Pain and stiffness in the muscles, which is often associated with disturbance of sleep. Fibromyalgia is most common in women aged between 40 and 60 years. The condition is also known as chronic widespread pain (CWP) and was formerly referred to as fibrositis. Medical investigation usually fails to reveal any underlying cause and, for this reason, some doctors do not recognize fibromyalgia as a medical condition. However, the lives of affected people are often severely disrupted. The muscles most commonly affected are those in the neck, shoulders, chest, back, buttocks, and knees. There is usually no restriction of movement. Attacks are generally worse in cold, damp weather. Exhaustion and disturbed sleep are common. Use of analgesic drugs (painkillers), hot baths, and massage usually relieves pain and stiffness. Antidepressant drugs, such as amitriptyline, are often effective in improving sleep and relieving pain.

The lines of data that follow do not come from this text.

(** C5.  The goroutines keep to the rules.  In every reachable state of the process,
    for either capturer: nothing was sent on or closed a closed channel and nothing
    was written to a closed forwarder; main has not panicked; the channel holds at most 1024
    packets; the packets sent are those main has received, in order, followed by those in
    the channel; the datagrams written, with the one main is about to write, are those of
    the received packets that fit the MTU; what
    the reader uses is released only after it has returned; and the reader is in
    its loop unless the context is done or a system call failed. *)
Theorem process_safe {C : Type} (HC : Counter C) {B : Type} (HB : Backend B) (HBL : BackendLaws B)
  {St In : Type} (HS : PacketSource St In) (HSL : SourceLaws St In) (order : gmap string Z -> list (string * Z))
  (ParseIP : string -> option (list Z)) (DialUDP : list Z -> Z -> bool) (addr : string) (vni mtu : Z)
  (f : Forwarder) (m : Metrics C) (hs : Server) (r : St) (b : B) (s : pstate C B St In) :
  New ParseIP DialUDP addr vni mtu = Ok f -> fresh_start b r ->
  preach order (started (mkSensor m hs f []) r b) s ->
  h_faults (p_hist s) = 0%nat /\ p_main s <> MPanic /\
  (length (ch_buf (p_chan s)) <= chan_cap)%nat /\
  h_sent (p_hist s) = (w_pkt <$> h_works (p_hist s)) ++ ch_buf (p_chan s) /\
  s_wire (p_sensor s) ++ writes (pending (p_main s)) = wire_of vni <$> List.filter (fits (mtu - 50)) (h_works (p_hist s)) /\
  (b_released (p_cap s) = true -> is_done (p_reader s) = true) /\
  (in_loop (p_reader s) = true \/ p_ctx s = true \/ h_failed (p_hist s) = true).
Proof.
  intros Hf Hb Hr. pose proof (reach_inv order _ _ _ _ _ _ _ _ _ _ _ Hf Hb Hr) as Hp.
  pose proof (inv_wire _ _ _ _ _ _ _ _ _ Hf Hp) as Hw. destruct Hp as [Hc Hd].
  split_and!; [apply Hd|apply Hc|apply Hd|apply Hd|done|..].
  - intros Hre. pose proof (pi_released _ Hc Hre) as Hrun. rewrite (pi_running _ Hc) in Hrun.
    by apply negb_false_iff in Hrun.
  - destruct (in_loop (p_reader s)) eqn:Hl; [by left|]. right. by apply (pi_why _ Hc).
Qed.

Between 8 and 10% of adults report suffering from chronic diffuse musculoskeletal pain, and about half of these satisfy the classification criteria for fibromyalgia. The aetiology of fibromyalgia is unknown, but recent data indicate that psychological distress is a strong predictor of the development of this condition. Although the pain is felt primarily in the muscles, the muscles show no histological or metabolic abnormalities other than those associated with physical deconditioning. Management that includes patient education, cognitive-behavioural approaches, regular aerobic training, and low-dose tricyclic agents generally provides benefit only to few patients. 

It is possible, as has been suggested, that fibromyalgia (for example) may represent a central disorder of pain perception, perhaps associated with altered levels of substance P or nerve growth factor.